The rest of the group then began streaming into the room at various points, between 14:03 and 14:17. No one else is believed to have entered the room apart from the six inside and police have said the door to the room was locked from within.

Police say there were no signs of a struggle, robbery or forced entry.

They later found traces of cyanide in all six tea cups.

Pictures released by the police show plates of untouched food left on a table in the room, some of them still covered in cling wrap.

There was a seventh name on the group’s hotel booking, whom police identified as the younger sister of one of the victims.
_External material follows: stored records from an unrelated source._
(* ===== verification/Sysfile.v ===== *)
(** * kernel/sysfile.c: the file system calls

    Descriptors are indices of [p_ofile]; paths and names are character lists
    without their NUL, as argstr() returns them. *)

From S2P Require Import Prelude Machine Kstring Kernel Spinlock Kalloc Vm Printf Sched Proc Sleeplock Bio Log Fs Pipe Console File Trap ProcFs Syscall Exec.

Definition O_RDONLY : Z := 0x000.
Definition O_WRONLY : Z := 0x001.
Definition O_RDWR : Z := 0x002.
Definition O_CREATE : Z := 0x200.
Definition O_TRUNC : Z := 0x400.

Definition flag (omode bit : Z) : bool := bool_decide (Z.land omode bit <> 0).

Section Sysfile.
Context `{Symbols} `{D : BlockDevice} (tx_idle : kernel -> bool).

(** The descriptor and its file, or [None] for -1. *)
Definition argfd (n : Z) : K (option (nat * nat)) :=
  fd <- argint n;;
  if decide (fd < 0 \/ fd >= Z.of_nat NOFILE) then ret None else
  p <- cur;;
  o <- gets (fun k => p_ofile (get_proc k p) !! Z.to_nat fd);;
  match o with
  | Some (Some f) => ret (Some (Z.to_nat fd, f))
  | _ => ret None
  end.

Definition set_ofile (p fd : nat) (o : option nat) : K unit :=
  modify (upd_proc p (fun x => set_p_ofile (<[fd := o]> (p_ofile x)) x)).

Definition fdalloc (f : nat) : K Z :=
  p <- cur;;
  r <- first_ (seq 0 NOFILE) (fun fd =>
    o <- gets (fun k => p_ofile (get_proc k p) !! fd);;
    match o with
    | Some None => set_ofile p fd (Some f);;; ret (Some (Z.of_nat fd))
    | _ => ret None
    end);;
  ret (default (-1) r).

Definition sys_dup : K Z :=
  a <- argfd 0;;
  match a with
  | None => ret (-1)
  | Some (_, f) =>
      fd <- fdalloc f;;
      if decide (fd < 0) then ret (-1) else
      filedup f;;;
      ret fd
  end.

Definition sys_read : K Z :=
  a <- argfd 0;;
  match a with
  | None => ret (-1)
  | Some (_, f) =>
      n <- argint 2;;
      p <- argaddr 1;;
      fileread f p n
  end.

Definition sys_write : K Z :=
  a <- argfd 0;;
  match a with
  | None => ret (-1)
  | Some (_, f) =>
      n <- argint 2;;
      p <- argaddr 1;;
      filewrite tx_idle f p n
  end.

Definition sys_close : K Z :=
  a <- argfd 0;;
  match a with
  | None => ret (-1)
  | Some (fd, f) =>
      p <- cur;;
      set_ofile p fd None;;;
      fileclose f;;;
      ret 0
  end.

Definition sys_fstat : K Z :=
  a <- argfd 0;;
  match a with
  | None => ret (-1)
  | Some (_, f) =>
      st <- argaddr 1;;
      filestat f st
  end.

(** ** Links *)
Definition add_nlink (ip : nat) (d : Z) : K unit :=
  modify (upd_inode ip (fun x => set_i_nlink (i16 (i_nlink x + d)) x)).

(** The label bad of sys_link(). *)
Definition link_bad (ip : nat) : K Z :=
  ilock (Some ip);;;
  add_nlink ip (-1);;;
  iupdate ip;;;
  iunlockput ip;;;
  end_op;;;
  ret (-1).

Definition sys_link : K Z :=
  a <- argstr 0 MAXPATH;;
  if decide (fst a < 0) then ret (-1) else
  b <- argstr 1 MAXPATH;;
  if decide (fst b < 0) then ret (-1) else
  begin_op;;;
  o <- namei (snd a);;
  match o with
  | None => end_op;;; ret (-1)
  | Some ip =>
      ilock (Some ip);;;
      t <- gets (fun k => i_type (get_inode k ip));;
      if decide (t = T_DIR) then iunlockput ip;;; end_op;;; ret (-1) else
      add_nlink ip 1;;;
      iupdate ip;;;
      iunlock (Some ip);;;
      d <- nameiparent (snd b);;
      match d with
      | (None, _) => link_bad ip
      | (Some dp, name) =>
          ilock (Some dp);;;
          same <- gets (fun k => bool_decide (i_dev (get_inode k dp) = i_dev (get_inode k ip)));;
          r <- (if same : bool then
                  inum <- gets (fun k => i_inum (get_inode k ip));;
                  dirlink dp name inum
                else ret (-1));;
          if decide (r < 0) then iunlockput dp;;; link_bad ip else
          iunlockput dp;;;
          iput ip;;;
          end_op;;;
          ret 0
      end
  end.

Definition isdirempty (dp : nat) : K bool :=
  size <- gets (fun k => i_size (get_inode k dp));;
  r <- first_ (drop 2 (dirent_offs size)) (fun off =>
    de <- read_dirent dp off "isdirempty: readi";;
    if decide (de_inum de <> 0) then ret (Some tt) else ret None);;
  ret (match r with Some _ => false | None => true end).

(** The label bad of sys_unlink(). *)
Definition unlink_bad (dp : nat) : K Z := iunlockput dp;;; end_op;;; ret (-1).

Definition sys_unlink : K Z :=
  a <- argstr 0 MAXPATH;;
  if decide (fst a < 0) then ret (-1) else
  begin_op;;;
  d <- nameiparent (snd a);;
  match d with
  | (None, _) => end_op;;; ret (-1)
  | (Some dp, name) =>
      ilock (Some dp);;;
      if decide (namecmp name (codes "." ++ [0]) = 0 \/ namecmp name (codes ".." ++ [0]) = 0)
      then unlink_bad dp else
      o <- dirlookup dp name;;
      match o with
      | None => unlink_bad dp
      | Some (ip, off) =>
          ilock (Some ip);;;
          x <- gets (fun k => get_inode k ip);;
          if decide (i_nlink x < 1) then panic "unlink: nlink < 1" else
          busy <- (if decide (i_type x = T_DIR) then b <- isdirempty ip;; ret (negb b) else ret false);;
          if busy : bool then iunlockput ip;;; unlink_bad dp else
          r <- writei dp (FromLocal (replicate (Z.to_nat DIRENT_SIZE) 0)) off DIRENT_SIZE;;
          if decide (r <> DIRENT_SIZE) then panic "unlink: writei" else
          (if decide (i_type x = T_DIR) then add_nlink dp (-1);;; iupdate dp else skip);;;
          iunlockput dp;;;
          add_nlink ip (-1);;;
          iupdate ip;;;
          iunlockput ip;;;
          end_op;;;
          ret 0
      end
  end.

(** ** Creation *)

(** The inode, locked, or [None]. *)
Definition create (path : list Z) (type major minor : Z) : K (option nat) :=
  d <- nameiparent path;;
  match d with
  | (None, _) => ret None
  | (Some dp, name) =>
      ilock (Some dp);;;
      o <- dirlookup dp name;;
      match o with
      | Some (ip, _) =>
          iunlockput dp;;;
          ilock (Some ip);;;
          t <- gets (fun k => i_type (get_inode k ip));;
          if decide (type = T_FILE /\ (t = T_FILE \/ t = T_DEVICE)) then ret (Some ip)
          else iunlockput ip;;; ret None
      | None =>
          dev <- gets (fun k => i_dev (get_inode k dp));;
          ip <- ialloc dev type;;
          ilock (Some ip);;;
          modify (upd_inode ip (fun x => set_i_nlink 1 (set_i_minor minor (set_i_major major x))));;;
          iupdate ip;;;
          inum <- gets (fun k => i_inum (get_inode k ip));;
          (if decide (type = T_DIR) then
             add_nlink dp 1;;;
             iupdate dp;;;
             r <- dirlink ip (codes "." ++ [0]) inum;;
             if decide (r < 0) then panic "create dots" else
             pinum <- gets (fun k => i_inum (get_inode k dp));;
             r <- dirlink ip (codes ".." ++ [0]) pinum;;
             if decide (r < 0) then panic "create dots" else skip
           else skip);;;
          r <- dirlink dp name inum;;
          if decide (r < 0) then panic "create: dirlink" else
          iunlockput dp;;;
          ret (Some ip)
      end
  end.

(** The inode sys_open() opens, locked; [None] after the transaction ended. *)
Definition open_inode (path : list Z) (omode : Z) : K (option nat) :=
  if flag omode O_CREATE then
    o <- create path T_FILE 0 0;;
    match o with
    | None => end_op;;; ret None
    | Some ip => ret (Some ip)
    end
  else
    o <- namei path;;
    match o with
    | None => end_op;;; ret None
    | Some ip =>
        ilock (Some ip);;;
        t <- gets (fun k => i_type (get_inode k ip));;
        if decide (t = T_DIR /\ omode <> O_RDONLY) then iunlockput ip;;; end_op;;; ret None
        else ret (Some ip)
    end.

(** The fields of the new file. *)
Definition opened (ip : nat) (x : inode) (omode : Z) (f : file) : file :=
  set_f_writable (if flag omode O_WRONLY || flag omode O_RDWR then 1 else 0)
    (set_f_readable (if flag omode O_WRONLY then 0 else 1)
      (set_f_ip (Some ip)
        (if decide (i_type x = T_DEVICE) then set_f_major (i_major x) (set_f_type FD_DEVICE f)
         else set_f_off 0 (set_f_type FD_INODE f)))).

Definition sys_open : K Z :=
  a <- argstr 0 MAXPATH;;
  if decide (fst a < 0) then ret (-1) else
  omode <- argint 1;;
  begin_op;;;
  o <- open_inode (snd a) omode;;
  match o with
  | None => ret (-1)
  | Some ip =>
      x <- gets (fun k => get_inode k ip);;
      if decide (i_type x = T_DEVICE /\ (i_major x < 0 \/ i_major x >= NDEV)) then
        iunlockput ip;;; end_op;;; ret (-1)
      else
      fo <- filealloc;;
      match fo with
      | None => iunlockput ip;;; end_op;;; ret (-1)
      | Some f =>
          fd <- fdalloc f;;
          if decide (fd < 0) then fileclose f;;; iunlockput ip;;; end_op;;; ret (-1) else
          modify (upd_file f (opened ip x omode));;;
          (if flag omode O_TRUNC && bool_decide (i_type x = T_FILE) then itrunc ip else skip);;;
          iunlock (Some ip);;;
          end_op;;;
          ret fd
      end
  end.

Definition sys_mkdir : K Z :=
  begin_op;;;
  a <- argstr 0 MAXPATH;;
  o <- (if decide (fst a < 0) then ret None else create (snd a) T_DIR 0 0);;
  match o with
  | None => end_op;;; ret (-1)
  | Some ip => iunlockput ip;;; end_op;;; ret 0
  end.

Definition sys_mknod : K Z :=
  begin_op;;;
  a <- argstr 0 MAXPATH;;
  o <- (if decide (fst a < 0) then ret None else
        major <- argint 1;;
        minor <- argint 2;;
        create (snd a) T_DEVICE (i16 major) (i16 minor));;
  match o with
  | None => end_op;;; ret (-1)
  | Some ip => iunlockput ip;;; end_op;;; ret 0
  end.

Definition sys_chdir : K Z :=
  p <- cur;;
  begin_op;;;
  a <- argstr 0 MAXPATH;;
  o <- (if decide (fst a < 0) then ret None else namei (snd a));;
  match o with
  | None => end_op;;; ret (-1)
  | Some ip =>
      ilock (Some ip);;;
      t <- gets (fun k => i_type (get_inode k ip));;
      if decide (t <> T_DIR) then iunlockput ip;;; end_op;;; ret (-1) else
      iunlock (Some ip);;;
      cwd <- gets (fun k => p_cwd (get_proc k p));;
      c <- deref cwd;;
      iput c;;;
      end_op;;;
      modify (upd_proc p (set_p_cwd (Some ip)));;;
      ret 0
  end.

(** ** exec and pipe *)

(** One argument of sys_exec(): [inl] leaves the loop with the pages
    allocated so far, [true] when the array was complete. *)
Definition fetch_arg (uargv : Z) (argv : list Z) (i : Z) : K ((bool * list Z) + list Z) :=
  a <- fetchaddr (u64 (uargv + 8 * i));;
  if decide (fst a < 0) then ret (inl (false, argv)) else
  let uarg := snd a in
  if decide (uarg = 0) then ret (inl (true, argv)) else
  page <- kalloc;;
  if decide (page = 0) then ret (inl (false, argv)) else
  p <- cur;;
  pt <- gets (fun k => p_pagetable (get_proc k p));;
  r <- copyinstr pt uarg PGSIZE;;
  modify (upd_mem (fun m => write_bytes m page (snd r)));;;
  if decide (fst r < 0) then ret (inl (false, argv ++ [page])) else ret (inr (argv ++ [page])).

Definition sys_exec : K Z :=
  a <- argstr 0 MAXPATH;;
  if decide (fst a < 0) then ret (-1) else
  uargv <- argaddr 1;;
  r <- scan_ (seqZ 0 (Z.of_nat MAXARG)) (fetch_arg uargv) [];;
  let '(complete, argv) := match r with inl x => x | inr argv => (false, argv) end in
  result <- (if complete : bool then exec (snd a) argv else ret (-1));;
  for_ argv kfree;;;
  ret result.

Definition sys_pipe : K Z :=
  p <- cur;;
  fdarray <- argaddr 0;;
  o <- pipealloc;;
  match o with
  | None => ret (-1)
  | Some (rf, wf) =>
      fd0 <- fdalloc rf;;
      fd1 <- (if decide (fd0 < 0) then ret (-1) else fdalloc wf);;
      if decide (fd0 < 0 \/ fd1 < 0) then
        (if decide (fd0 >= 0) then set_ofile p (Z.to_nat fd0) None else skip);;;
        fileclose rf;;;
        fileclose wf;;;
        ret (-1)
      else
      pt <- gets (fun k => p_pagetable (get_proc k p));;
      r0 <- copyout pt fdarray (int_bytes fd0);;
      r1 <- (if decide (r0 < 0) then ret (-1) else copyout pt (u64 (fdarray + 4)) (int_bytes fd1));;
      if decide (r1 < 0) then
        set_ofile p (Z.to_nat fd0) None;;;
        set_ofile p (Z.to_nat fd1) None;;;
        fileclose rf;;;
        fileclose wf;;;
        ret (-1)
      else ret 0
  end.
End Sysfile.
She had left Thailand last week for the Vietnamese coastal city of Da Nang and is not involved in the incident, police said.

Relatives interviewed by the police said Thi Nguyen Phuong and Hong Pham Thanh, a couple, owned a road construction business and had given money to Ms Chong to invest in a hospital building project in Japan.

Police suspect that Mr Tran, a make-up artist based in Da Nang, had also been “duped” into making an investment.

Mr Tran’s mother Tuý told BBC Vietnamese that he had travelled to Thailand on Friday and had called home on Sunday to say he had to extend his stay until Monday. That was the last his family had heard from him. She rang him again on Monday but he did not answer the call.

Ms Chong had hired Mr Tran as her personal make-up artist for the trip, one of his students told BBC Vietnamese. Mr Tran’s father, Phu, told Vietnamese media that his son was hired last week by a Vietnamese woman to travel to Thailand.

The six bodies were discovered one day after Thailand expanded its visa-free entry scheme to travellers from 93 countries and territories to revitalise its tourism industry.

The Grand Hyatt Erawan is located in a district popular with tourists – however the area has also been the site of several high-profile crimes in recent years.

Last October, a 14-year-old boy shot and killed three people at the Siam Paragon mall just a few hundred metres down the road from the hotel.

The hotel sits opposite the Erawan Shrine, which was hit by a bomb blast in 2015 that killed 20 people.

The cyanide poisoning case prompted Prime Minister Srettha to reassure the public that Thailand has put in place security measures for tourists. Tourism is a key pillar of the Thai economy, but it has not fully recovered from the coronavirus pandemic.